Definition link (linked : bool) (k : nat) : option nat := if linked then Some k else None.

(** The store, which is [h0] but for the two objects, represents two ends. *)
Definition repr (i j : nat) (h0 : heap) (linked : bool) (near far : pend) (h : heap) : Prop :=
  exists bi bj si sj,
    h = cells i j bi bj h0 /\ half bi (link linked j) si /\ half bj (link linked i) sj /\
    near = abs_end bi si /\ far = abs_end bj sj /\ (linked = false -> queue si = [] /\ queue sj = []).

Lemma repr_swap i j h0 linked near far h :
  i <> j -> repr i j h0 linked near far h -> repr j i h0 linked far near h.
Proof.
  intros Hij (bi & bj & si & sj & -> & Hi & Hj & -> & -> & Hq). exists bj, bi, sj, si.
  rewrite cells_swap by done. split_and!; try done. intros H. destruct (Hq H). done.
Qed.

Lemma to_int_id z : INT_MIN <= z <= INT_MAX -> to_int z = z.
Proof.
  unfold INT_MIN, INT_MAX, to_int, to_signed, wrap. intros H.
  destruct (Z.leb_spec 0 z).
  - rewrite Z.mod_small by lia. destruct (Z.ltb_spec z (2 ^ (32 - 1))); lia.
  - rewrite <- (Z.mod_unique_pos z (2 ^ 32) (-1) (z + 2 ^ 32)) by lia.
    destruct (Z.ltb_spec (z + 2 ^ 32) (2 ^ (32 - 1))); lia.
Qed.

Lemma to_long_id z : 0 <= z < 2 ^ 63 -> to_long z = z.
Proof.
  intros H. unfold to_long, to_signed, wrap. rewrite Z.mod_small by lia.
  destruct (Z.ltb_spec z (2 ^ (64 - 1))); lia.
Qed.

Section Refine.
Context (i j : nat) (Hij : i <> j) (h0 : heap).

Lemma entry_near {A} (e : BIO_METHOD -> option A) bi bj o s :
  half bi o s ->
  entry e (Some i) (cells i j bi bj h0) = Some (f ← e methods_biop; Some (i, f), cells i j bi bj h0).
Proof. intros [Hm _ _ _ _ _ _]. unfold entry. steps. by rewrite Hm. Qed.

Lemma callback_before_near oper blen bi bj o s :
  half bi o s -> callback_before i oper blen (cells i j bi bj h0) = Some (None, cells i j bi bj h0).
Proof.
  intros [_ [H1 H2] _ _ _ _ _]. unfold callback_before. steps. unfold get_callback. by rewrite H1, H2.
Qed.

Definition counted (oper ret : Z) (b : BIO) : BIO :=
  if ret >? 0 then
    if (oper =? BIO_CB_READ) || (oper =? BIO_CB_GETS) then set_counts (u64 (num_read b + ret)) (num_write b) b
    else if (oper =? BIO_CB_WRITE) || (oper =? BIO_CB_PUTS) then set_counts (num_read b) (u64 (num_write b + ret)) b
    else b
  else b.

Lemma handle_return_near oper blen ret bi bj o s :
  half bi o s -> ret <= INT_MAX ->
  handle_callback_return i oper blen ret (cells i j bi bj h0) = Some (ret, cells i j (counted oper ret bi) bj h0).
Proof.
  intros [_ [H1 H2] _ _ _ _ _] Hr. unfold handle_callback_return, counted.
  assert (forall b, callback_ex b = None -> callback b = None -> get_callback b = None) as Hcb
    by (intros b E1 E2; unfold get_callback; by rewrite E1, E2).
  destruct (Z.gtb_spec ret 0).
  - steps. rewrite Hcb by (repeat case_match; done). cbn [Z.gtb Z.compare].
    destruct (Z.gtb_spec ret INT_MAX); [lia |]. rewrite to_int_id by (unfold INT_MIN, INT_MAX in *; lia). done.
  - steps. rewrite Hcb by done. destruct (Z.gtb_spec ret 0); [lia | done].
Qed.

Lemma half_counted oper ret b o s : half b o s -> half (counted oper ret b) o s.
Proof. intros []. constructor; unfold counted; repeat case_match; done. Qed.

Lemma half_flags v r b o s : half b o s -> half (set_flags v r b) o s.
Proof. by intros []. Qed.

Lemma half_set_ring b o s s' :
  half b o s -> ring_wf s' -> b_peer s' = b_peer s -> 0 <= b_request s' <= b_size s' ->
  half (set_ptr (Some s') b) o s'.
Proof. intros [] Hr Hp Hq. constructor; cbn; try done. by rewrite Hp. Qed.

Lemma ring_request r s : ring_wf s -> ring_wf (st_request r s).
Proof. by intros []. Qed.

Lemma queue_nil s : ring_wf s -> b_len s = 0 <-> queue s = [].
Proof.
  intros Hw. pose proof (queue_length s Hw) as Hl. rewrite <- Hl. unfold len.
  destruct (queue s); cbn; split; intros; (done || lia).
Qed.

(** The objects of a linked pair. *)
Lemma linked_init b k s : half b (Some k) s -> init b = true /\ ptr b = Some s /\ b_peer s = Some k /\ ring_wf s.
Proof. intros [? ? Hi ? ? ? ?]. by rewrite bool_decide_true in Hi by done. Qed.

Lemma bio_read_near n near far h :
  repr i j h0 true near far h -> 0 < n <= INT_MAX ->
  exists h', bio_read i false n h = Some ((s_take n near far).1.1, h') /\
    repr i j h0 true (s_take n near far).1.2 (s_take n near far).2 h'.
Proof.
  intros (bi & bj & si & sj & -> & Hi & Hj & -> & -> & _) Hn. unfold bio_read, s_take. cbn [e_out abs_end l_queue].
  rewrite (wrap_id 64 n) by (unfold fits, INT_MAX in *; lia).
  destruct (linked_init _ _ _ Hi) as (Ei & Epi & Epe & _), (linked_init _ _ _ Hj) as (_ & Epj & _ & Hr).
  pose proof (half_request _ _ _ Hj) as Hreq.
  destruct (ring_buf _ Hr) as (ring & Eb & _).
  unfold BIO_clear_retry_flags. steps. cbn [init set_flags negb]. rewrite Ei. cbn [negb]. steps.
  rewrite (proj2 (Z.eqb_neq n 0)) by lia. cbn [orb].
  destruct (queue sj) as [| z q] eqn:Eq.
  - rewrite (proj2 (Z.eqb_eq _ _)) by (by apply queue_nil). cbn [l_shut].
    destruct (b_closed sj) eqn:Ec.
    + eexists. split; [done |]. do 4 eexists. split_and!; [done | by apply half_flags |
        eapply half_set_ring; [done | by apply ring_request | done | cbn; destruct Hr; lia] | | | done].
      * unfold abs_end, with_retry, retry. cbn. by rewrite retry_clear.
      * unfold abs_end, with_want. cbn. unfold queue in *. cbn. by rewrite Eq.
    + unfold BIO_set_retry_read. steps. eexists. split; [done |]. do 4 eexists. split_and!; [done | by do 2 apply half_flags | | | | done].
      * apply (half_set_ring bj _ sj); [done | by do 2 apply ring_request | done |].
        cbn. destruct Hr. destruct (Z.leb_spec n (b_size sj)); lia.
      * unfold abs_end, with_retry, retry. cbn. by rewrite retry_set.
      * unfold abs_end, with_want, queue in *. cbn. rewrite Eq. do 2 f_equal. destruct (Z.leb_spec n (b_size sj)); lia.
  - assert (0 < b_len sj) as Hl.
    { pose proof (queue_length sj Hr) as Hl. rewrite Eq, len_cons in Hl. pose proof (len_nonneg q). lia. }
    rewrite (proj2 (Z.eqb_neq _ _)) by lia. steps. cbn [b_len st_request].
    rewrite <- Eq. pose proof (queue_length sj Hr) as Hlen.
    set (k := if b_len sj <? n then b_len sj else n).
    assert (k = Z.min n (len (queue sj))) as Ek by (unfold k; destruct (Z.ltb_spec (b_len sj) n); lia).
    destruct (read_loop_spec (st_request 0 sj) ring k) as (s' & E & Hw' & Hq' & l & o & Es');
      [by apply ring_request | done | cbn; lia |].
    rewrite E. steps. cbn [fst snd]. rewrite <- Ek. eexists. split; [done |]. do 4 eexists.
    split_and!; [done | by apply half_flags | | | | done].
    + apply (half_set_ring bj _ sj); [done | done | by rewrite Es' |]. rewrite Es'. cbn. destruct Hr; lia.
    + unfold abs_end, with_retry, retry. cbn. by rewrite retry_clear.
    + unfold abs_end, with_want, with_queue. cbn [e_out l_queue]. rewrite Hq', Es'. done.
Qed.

* * * * * * * * *

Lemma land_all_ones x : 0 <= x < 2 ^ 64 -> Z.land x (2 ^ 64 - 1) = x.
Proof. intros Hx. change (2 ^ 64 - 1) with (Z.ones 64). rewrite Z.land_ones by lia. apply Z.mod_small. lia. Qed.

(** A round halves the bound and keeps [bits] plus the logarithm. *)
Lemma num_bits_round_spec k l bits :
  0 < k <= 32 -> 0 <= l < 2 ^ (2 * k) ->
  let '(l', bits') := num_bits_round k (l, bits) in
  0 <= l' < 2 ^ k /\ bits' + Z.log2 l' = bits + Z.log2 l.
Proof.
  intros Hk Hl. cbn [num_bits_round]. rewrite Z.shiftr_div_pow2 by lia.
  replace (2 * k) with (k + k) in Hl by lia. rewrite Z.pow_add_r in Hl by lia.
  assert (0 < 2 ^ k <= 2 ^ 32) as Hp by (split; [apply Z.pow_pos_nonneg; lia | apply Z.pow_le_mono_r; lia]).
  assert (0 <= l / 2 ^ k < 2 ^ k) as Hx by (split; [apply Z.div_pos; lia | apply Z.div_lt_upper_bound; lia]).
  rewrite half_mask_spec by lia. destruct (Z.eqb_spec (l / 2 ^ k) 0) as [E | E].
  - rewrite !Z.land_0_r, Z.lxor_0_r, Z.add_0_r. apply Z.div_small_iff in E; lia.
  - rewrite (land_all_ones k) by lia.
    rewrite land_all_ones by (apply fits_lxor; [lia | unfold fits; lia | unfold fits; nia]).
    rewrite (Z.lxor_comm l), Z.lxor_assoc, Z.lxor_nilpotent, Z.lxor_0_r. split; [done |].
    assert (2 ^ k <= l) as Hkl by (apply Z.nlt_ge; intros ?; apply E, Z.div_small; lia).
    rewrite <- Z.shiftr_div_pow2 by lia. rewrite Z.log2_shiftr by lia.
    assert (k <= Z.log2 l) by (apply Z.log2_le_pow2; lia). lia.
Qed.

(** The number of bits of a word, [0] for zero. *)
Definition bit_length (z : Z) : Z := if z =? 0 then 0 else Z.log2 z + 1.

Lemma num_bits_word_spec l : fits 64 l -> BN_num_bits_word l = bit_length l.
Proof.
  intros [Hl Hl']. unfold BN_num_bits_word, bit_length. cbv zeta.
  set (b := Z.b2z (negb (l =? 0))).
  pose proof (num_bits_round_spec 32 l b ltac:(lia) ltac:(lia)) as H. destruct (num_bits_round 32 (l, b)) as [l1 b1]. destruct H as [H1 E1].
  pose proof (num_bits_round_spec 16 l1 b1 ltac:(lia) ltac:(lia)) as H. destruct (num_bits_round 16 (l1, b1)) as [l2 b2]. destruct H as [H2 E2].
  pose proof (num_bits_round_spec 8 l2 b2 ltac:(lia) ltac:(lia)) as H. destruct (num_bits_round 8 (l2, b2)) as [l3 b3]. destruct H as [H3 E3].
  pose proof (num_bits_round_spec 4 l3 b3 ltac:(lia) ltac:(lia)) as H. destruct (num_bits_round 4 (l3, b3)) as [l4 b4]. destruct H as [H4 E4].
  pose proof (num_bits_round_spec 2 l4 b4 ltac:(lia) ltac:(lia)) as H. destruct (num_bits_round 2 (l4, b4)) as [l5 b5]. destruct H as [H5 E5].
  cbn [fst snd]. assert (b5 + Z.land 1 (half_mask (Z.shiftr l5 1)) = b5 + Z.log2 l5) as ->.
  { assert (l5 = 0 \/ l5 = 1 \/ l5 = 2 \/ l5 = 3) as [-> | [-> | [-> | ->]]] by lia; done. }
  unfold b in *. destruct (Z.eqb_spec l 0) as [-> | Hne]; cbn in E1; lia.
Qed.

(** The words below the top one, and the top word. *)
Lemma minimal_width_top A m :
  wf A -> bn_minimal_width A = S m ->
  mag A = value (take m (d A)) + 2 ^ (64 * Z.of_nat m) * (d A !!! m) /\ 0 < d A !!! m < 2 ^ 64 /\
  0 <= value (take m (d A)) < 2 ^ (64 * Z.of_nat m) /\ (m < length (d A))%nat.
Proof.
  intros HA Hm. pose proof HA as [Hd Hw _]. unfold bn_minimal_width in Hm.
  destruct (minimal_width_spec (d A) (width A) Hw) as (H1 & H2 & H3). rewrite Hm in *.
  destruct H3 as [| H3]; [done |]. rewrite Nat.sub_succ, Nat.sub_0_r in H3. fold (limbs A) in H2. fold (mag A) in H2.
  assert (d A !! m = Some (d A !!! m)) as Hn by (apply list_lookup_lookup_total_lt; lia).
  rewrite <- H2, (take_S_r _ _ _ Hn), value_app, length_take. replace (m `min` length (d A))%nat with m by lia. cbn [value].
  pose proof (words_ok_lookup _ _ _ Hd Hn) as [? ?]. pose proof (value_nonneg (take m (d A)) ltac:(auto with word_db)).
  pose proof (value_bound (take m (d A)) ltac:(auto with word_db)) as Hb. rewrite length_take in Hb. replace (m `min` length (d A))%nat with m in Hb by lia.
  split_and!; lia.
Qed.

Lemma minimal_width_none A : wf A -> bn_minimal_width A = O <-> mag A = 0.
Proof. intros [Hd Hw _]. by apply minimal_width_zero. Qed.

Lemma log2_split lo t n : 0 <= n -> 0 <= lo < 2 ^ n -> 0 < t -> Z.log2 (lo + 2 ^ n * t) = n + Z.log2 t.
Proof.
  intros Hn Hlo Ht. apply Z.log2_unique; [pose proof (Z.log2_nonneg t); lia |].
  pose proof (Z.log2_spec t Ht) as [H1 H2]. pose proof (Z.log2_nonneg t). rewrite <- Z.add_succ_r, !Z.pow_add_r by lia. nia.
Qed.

* * * * * * * * *

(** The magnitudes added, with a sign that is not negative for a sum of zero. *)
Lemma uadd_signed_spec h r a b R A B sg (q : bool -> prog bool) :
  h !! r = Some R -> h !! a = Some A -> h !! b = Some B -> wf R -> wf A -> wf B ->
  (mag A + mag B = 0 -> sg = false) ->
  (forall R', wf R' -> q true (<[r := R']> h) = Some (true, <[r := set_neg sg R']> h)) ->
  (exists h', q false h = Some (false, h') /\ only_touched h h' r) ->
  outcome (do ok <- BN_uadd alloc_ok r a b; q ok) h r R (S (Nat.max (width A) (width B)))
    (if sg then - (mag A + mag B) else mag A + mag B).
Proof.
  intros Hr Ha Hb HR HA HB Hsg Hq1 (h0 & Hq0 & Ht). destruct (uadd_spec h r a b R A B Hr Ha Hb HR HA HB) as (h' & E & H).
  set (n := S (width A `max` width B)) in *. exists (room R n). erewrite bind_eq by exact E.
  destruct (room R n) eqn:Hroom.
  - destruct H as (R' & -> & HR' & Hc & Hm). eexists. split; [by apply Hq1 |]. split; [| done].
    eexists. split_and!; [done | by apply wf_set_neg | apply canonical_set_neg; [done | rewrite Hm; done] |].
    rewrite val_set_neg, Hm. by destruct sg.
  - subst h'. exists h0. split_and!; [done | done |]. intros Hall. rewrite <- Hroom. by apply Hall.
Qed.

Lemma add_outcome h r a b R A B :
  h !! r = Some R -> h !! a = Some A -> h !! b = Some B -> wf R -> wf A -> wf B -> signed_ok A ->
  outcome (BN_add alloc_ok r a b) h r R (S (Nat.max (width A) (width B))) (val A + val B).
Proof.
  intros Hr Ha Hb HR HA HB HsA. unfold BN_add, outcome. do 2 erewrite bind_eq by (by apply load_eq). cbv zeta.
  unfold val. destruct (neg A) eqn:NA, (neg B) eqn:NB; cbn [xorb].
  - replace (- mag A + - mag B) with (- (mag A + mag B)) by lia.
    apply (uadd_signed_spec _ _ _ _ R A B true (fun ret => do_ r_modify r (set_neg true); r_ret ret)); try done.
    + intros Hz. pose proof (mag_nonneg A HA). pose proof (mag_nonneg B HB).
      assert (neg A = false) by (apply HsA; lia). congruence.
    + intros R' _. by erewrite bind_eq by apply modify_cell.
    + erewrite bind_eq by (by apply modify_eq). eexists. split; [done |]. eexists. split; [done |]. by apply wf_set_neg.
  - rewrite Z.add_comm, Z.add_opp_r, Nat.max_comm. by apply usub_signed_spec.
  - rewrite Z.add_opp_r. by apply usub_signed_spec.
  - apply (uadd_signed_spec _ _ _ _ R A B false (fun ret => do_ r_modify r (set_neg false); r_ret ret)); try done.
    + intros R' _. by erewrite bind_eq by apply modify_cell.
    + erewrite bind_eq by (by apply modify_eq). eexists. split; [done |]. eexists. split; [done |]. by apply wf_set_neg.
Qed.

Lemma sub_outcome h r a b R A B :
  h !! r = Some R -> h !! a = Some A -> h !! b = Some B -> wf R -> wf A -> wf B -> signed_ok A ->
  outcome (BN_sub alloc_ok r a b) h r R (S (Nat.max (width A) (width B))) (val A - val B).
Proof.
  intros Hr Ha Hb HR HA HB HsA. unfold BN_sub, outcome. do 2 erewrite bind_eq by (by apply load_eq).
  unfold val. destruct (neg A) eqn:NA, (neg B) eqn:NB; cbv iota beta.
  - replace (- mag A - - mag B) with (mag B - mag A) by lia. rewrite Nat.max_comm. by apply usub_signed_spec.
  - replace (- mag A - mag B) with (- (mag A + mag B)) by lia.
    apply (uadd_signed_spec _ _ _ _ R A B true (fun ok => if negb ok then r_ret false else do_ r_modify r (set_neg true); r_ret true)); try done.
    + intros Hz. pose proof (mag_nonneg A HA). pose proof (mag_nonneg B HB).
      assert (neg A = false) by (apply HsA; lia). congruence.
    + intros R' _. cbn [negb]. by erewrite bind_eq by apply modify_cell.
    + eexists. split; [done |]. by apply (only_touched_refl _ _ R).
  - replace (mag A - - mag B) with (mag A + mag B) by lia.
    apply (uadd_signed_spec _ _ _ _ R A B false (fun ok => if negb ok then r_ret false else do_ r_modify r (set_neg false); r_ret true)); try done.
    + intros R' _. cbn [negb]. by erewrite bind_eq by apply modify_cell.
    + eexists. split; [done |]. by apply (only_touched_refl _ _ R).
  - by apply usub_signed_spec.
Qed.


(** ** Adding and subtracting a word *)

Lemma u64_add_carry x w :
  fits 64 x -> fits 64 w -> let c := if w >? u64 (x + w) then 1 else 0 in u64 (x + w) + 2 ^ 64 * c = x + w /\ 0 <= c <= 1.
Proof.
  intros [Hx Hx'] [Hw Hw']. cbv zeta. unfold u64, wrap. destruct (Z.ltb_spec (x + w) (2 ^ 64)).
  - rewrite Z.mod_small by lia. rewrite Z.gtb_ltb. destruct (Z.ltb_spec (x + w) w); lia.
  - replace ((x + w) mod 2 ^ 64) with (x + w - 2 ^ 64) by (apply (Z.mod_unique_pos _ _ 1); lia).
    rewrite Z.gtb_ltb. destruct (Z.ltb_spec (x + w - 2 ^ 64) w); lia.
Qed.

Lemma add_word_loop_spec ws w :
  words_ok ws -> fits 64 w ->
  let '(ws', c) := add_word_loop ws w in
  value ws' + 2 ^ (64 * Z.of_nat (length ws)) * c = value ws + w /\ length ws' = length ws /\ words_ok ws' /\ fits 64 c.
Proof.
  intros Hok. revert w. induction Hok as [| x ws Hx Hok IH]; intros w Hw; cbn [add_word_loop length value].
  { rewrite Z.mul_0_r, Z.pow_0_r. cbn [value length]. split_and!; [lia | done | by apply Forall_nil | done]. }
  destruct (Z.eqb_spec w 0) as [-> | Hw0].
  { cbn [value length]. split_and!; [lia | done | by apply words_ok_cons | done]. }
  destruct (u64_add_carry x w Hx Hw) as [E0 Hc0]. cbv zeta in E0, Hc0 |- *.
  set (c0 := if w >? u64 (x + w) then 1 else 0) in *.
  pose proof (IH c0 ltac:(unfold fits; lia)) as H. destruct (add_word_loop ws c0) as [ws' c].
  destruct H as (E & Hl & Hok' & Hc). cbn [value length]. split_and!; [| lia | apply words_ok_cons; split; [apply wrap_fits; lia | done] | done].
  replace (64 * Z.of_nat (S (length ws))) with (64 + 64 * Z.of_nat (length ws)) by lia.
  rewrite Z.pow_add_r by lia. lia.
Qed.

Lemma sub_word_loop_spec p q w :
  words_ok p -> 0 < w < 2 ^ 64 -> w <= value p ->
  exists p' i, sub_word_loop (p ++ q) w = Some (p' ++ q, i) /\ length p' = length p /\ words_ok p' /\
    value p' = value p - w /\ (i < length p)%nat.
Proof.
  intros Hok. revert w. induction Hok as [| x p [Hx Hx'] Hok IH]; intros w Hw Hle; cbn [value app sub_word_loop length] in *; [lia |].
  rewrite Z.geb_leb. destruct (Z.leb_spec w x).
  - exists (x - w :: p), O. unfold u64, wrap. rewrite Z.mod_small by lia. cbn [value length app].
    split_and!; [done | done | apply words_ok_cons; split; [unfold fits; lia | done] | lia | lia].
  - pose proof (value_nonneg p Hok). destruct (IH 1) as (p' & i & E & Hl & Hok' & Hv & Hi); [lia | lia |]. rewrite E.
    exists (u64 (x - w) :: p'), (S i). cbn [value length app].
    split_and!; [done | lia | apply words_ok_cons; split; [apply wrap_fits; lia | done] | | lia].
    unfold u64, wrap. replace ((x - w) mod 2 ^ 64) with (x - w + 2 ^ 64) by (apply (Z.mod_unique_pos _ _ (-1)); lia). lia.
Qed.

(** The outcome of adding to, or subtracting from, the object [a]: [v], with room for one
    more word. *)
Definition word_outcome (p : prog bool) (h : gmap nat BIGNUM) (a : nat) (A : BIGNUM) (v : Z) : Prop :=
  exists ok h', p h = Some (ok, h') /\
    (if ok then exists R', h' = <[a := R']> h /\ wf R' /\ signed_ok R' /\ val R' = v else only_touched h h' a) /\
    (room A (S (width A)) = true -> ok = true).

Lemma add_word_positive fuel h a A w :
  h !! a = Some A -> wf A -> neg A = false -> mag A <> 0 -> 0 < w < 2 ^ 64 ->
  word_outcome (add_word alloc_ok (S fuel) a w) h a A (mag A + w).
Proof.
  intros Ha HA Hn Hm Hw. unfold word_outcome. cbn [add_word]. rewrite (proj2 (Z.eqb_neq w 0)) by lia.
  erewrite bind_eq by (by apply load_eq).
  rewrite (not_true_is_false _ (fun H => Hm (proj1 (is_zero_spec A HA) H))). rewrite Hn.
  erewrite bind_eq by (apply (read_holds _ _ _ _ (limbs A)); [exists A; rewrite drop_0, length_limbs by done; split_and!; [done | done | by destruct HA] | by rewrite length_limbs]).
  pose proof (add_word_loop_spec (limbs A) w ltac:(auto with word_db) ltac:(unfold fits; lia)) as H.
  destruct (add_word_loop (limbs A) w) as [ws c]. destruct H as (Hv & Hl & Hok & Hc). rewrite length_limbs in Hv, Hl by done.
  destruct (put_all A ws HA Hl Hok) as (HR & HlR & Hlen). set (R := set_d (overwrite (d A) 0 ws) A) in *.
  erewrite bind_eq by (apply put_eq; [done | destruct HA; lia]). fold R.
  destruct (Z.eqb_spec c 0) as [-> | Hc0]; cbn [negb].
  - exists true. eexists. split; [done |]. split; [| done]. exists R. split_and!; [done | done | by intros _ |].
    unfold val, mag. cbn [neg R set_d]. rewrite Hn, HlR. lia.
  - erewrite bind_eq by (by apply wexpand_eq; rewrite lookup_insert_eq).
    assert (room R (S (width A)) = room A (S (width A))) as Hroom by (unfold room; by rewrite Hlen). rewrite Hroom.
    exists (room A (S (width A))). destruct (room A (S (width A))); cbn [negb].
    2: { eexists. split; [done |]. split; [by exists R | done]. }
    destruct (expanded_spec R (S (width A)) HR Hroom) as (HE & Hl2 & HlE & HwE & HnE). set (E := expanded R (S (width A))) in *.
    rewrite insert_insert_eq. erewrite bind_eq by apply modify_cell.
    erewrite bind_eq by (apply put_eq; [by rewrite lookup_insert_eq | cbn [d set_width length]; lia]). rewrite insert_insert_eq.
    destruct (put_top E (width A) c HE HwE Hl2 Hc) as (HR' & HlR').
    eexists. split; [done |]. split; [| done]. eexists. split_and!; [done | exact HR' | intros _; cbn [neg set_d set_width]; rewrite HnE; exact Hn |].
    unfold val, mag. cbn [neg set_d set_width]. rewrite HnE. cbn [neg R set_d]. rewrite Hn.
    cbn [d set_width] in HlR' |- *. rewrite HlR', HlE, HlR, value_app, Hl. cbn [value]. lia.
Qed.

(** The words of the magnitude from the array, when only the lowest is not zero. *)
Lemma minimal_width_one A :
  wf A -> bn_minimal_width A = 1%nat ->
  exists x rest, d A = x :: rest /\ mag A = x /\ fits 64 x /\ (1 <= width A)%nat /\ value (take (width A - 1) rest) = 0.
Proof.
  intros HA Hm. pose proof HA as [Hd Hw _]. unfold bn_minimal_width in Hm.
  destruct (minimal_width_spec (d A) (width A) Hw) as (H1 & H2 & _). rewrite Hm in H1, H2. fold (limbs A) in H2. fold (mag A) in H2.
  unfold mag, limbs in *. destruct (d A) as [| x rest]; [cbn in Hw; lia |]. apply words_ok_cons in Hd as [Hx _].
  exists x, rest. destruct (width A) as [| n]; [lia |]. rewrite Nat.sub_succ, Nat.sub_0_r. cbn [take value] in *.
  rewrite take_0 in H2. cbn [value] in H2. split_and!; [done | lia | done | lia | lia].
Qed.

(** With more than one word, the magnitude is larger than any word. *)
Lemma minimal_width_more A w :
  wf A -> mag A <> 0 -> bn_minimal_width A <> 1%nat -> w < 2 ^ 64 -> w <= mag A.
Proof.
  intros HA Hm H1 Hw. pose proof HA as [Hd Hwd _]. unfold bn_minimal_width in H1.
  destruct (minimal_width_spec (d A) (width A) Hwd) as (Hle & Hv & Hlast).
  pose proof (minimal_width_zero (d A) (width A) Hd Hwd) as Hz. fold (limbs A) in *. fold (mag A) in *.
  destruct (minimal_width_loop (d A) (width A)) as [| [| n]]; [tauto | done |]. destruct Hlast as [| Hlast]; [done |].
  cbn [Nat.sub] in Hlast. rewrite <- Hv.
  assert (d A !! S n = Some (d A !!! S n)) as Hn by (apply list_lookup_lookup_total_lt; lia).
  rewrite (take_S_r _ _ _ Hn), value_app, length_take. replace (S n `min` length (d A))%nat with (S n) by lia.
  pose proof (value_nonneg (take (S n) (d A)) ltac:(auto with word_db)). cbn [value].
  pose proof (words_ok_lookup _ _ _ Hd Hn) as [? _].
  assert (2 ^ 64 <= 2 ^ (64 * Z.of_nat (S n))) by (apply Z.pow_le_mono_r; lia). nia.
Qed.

* * * * * * * * *

*Work instruction*.
For this exercise, repeat exactly the lines of the data above from the one with "pose proof (num_bits_round_spec 32" down to the one with "wf A -> bn_minimal_width A = S m ->", both end lines included.

*Finished task*.
  pose proof (num_bits_round_spec 32 l b ltac:(lia) ltac:(lia)) as H. destruct (num_bits_round 32 (l, b)) as [l1 b1]. destruct H as [H1 E1].
  pose proof (num_bits_round_spec 16 l1 b1 ltac:(lia) ltac:(lia)) as H. destruct (num_bits_round 16 (l1, b1)) as [l2 b2]. destruct H as [H2 E2].
  pose proof (num_bits_round_spec 8 l2 b2 ltac:(lia) ltac:(lia)) as H. destruct (num_bits_round 8 (l2, b2)) as [l3 b3]. destruct H as [H3 E3].
  pose proof (num_bits_round_spec 4 l3 b3 ltac:(lia) ltac:(lia)) as H. destruct (num_bits_round 4 (l3, b3)) as [l4 b4]. destruct H as [H4 E4].
  pose proof (num_bits_round_spec 2 l4 b4 ltac:(lia) ltac:(lia)) as H. destruct (num_bits_round 2 (l4, b4)) as [l5 b5]. destruct H as [H5 E5].
  cbn [fst snd]. assert (b5 + Z.land 1 (half_mask (Z.shiftr l5 1)) = b5 + Z.log2 l5) as ->.
  { assert (l5 = 0 \/ l5 = 1 \/ l5 = 2 \/ l5 = 3) as [-> | [-> | [-> | ->]]] by lia; done. }
  unfold b in *. destruct (Z.eqb_spec l 0) as [-> | Hne]; cbn in E1; lia.
Qed.

(** The words below the top one, and the top word. *)
Lemma minimal_width_top A m :
  wf A -> bn_minimal_width A = S m ->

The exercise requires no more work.